This year, SGI-USA youth will hold chapter-level March Youth Peace Festivals with the determination to create peace in their local communities. The World Tribune is featuring chapter youth leaders and how they are applying Ikeda Sensei’s guidance to win where they are.
Ikeda Sensei’s Guidance:
Prayer is the courage to persevere. It is the struggle to overcome our own weakness and lack of confidence in ourselves. It is the act of impressing in the very depths of our being the conviction that we can change the situation without fail. Prayer is the way to destroy all fear. It is the way to banish sorrow, the way to light a torch of hope. It is the revolution that rewrites the scenario of our destiny. Believe in yourself! Don’t sell yourself short! Devaluing yourself is contrary to Buddhism, because it denigrates the Buddha state of being within you. (Dec. 3, 2004, World Tribune, p. 8)
by Will Kelly
Red Rocks Chapter Young Men’s Leader, Denver
Failing forward—this was a lesson that was instilled in me through years of playing in team sports. If we lost, we got back up, learned from the mistakes and found the path forward—and we did this together as a team.

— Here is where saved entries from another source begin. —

(** C4. For sizes 1, 2, 4 and 8 every operation whose size is lock-free is
    the native builtin sequence: it returns whatever the lock table holds,
    records no lock event and leaves the table as it was.  When the size is
    not lock-free, or lies outside {1,2,4,8}, the operation takes the slot of
    its pointer: it never returns while that slot is held, and otherwise it
    acquires and releases exactly that slot.  A 16-byte operation takes the
    lock on every target. *)
Theorem lock_free_dispatch (cfg : Target) (c : call) (s : State) :
  let size := call_size c in
  let l := lock_for_pointer cfg (target c) in
  let locked_path :=
    (locks s l = true -> run cfg c s = Spin)
    /\ (locks s l = false -> 0 <= size ->
        exists r s',
          run cfg c s = Ret r s'
          /\ trace s' = trace s ++ [Acquire l; Release l]
          /\ (forall i, locks s' i = locks s i)) in
  (In size [1; 2; 4; 8] -> is_lock_free cfg size = true ->
   exists r s',
     run cfg c s = Ret r s'
     /\ run cfg c s = native cfg c s
     /\ locks s' = locks s
     /\ trace s' = trace s)
  /\ (is_lock_free cfg size = false \/ ~ In size [1; 2; 4; 8] -> locked_path)
  /\ (size = 16 -> locked_path).
Proof.
  intros size l locked_path.
  assert (Slow : is_lock_free cfg size = false -> locked_path).
  { intros Hf. split.
    - intros Hl. apply run_blocked; assumption.
    - intros Hl Hs.
      destruct (run_slow cfg c s Hf Hl Hs) as (r & s' & Hr & Hlk & Ht & _).
      exists r, s'. auto. }
  split; [|split].
  - intros _ Hf.
    destruct (run_fast cfg c s Hf) as (r & s' & Hr & Hn & Hl & Ht & _).
    exists r, s'. auto.
  - intros [Hf | Hout]; apply Slow; [exact Hf|].
    apply is_lock_free_outside. exact Hout.
  - intros H16. apply Slow. unfold size in *. rewrite H16. reflexivity.
Qed.

Lemma lock_free_dispatch_witness :
  (exists r s',
     run clang_x86_64 (Fetch_N Add W4 0 1 5) sample_state = Ret r s'
     /\ run clang_x86_64 (Fetch_N Add W4 0 1 5) sample_state
        = native clang_x86_64 (Fetch_N Add W4 0 1 5) sample_state
     /\ locks s' = locks sample_state
     /\ trace s' = trace sample_state)
  /\ (exists r s',
        run clang_x86_64 (Load_c 16 0 32 5) sample_state = Ret r s'
        /\ trace s'
           = trace sample_state
             ++ [Acquire (lock_for_pointer clang_x86_64 0);
                 Release (lock_for_pointer clang_x86_64 0)]
        /\ (forall i, locks s' i = locks sample_state i)).
Proof.
  split.
  - apply (lock_free_dispatch clang_x86_64 (Fetch_N Add W4 0 1 5) sample_state);
      [simpl; lia | reflexivity].
  - apply (lock_free_dispatch clang_x86_64 (Load_c 16 0 32 5) sample_state);
      [reflexivity | reflexivity | simpl; lia].
Defined.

I lived by this optimism, and I worked hard, but when it came to advancing my career, it was a different case. Although I completed my bachelor’s degree in electrical engineering, I just wasn’t sure if I could find a job, and looking beyond my comfort zone only magnified my lack of direction. But life moves on regardless, and after six months, I landed my first job in the aerospace industry in Illinois.
Around this time, I had surgery to deal with multiple sinus infections I was getting each year. But the surgery resulted in nerve pain through one side of my face, neck and back. The pain was so bad that I began searching for something—anything—that could help relieve it.
One day I met a young man, an SGI member. His sincerity, and more so, the genuine friendship we formed, led me to Buddhism.
When I first chanted Nam-myoho-renge-kyo together with my district members and saw the genuine compassion of each person and heard their stories, I was convinced that this Buddhist practice and community were what could help me win over my obstacles.
The men’s and women’s members were patient—taking their time to explain the core principles of Buddhism to me, including the mentor-and-disciple relationship, and how to care for others. My seniors in faith often took me to visit other young men and showed me how to consistently care for others and bring people together. And when I was struggling to move forward, they guided me back to daimoku.
Before long, I took on leadership responsibilities. My impatience with others and identity as an introvert gave way to empathy and confidence. To know that others were struggling, just as I was struggling, gave me a sense of where I was. And these relationships, fused with chanting Nam-myoho-renge-kyo, became my fuel to persevere—to keep failing forward beyond my comfort zone.
That’s why our March Youth Peace Festival, to me, means building more relationships and discovering one more young man who we can visit. It’s so important for everyone. And this effort goes beyond March—I’m looking toward 200 meaningful visits this year.
My life with Buddhism has led me from Chicago to San Diego and, now, to Denver. My health has improved considerably. I’m now working as a software engineer for a space program, testing the launching of rockets, satellites and various space technology. I’m living a life that I originally couldn’t see through my doubts. My dream is to help humans get into space, while ensuring that the technology is rooted in humanism.
Neither dwelling on my mistakes nor staying in my comfort zone, I’m chanting daimoku and, together with friends in the SGI, expanding my horizon—and I’m never giving up.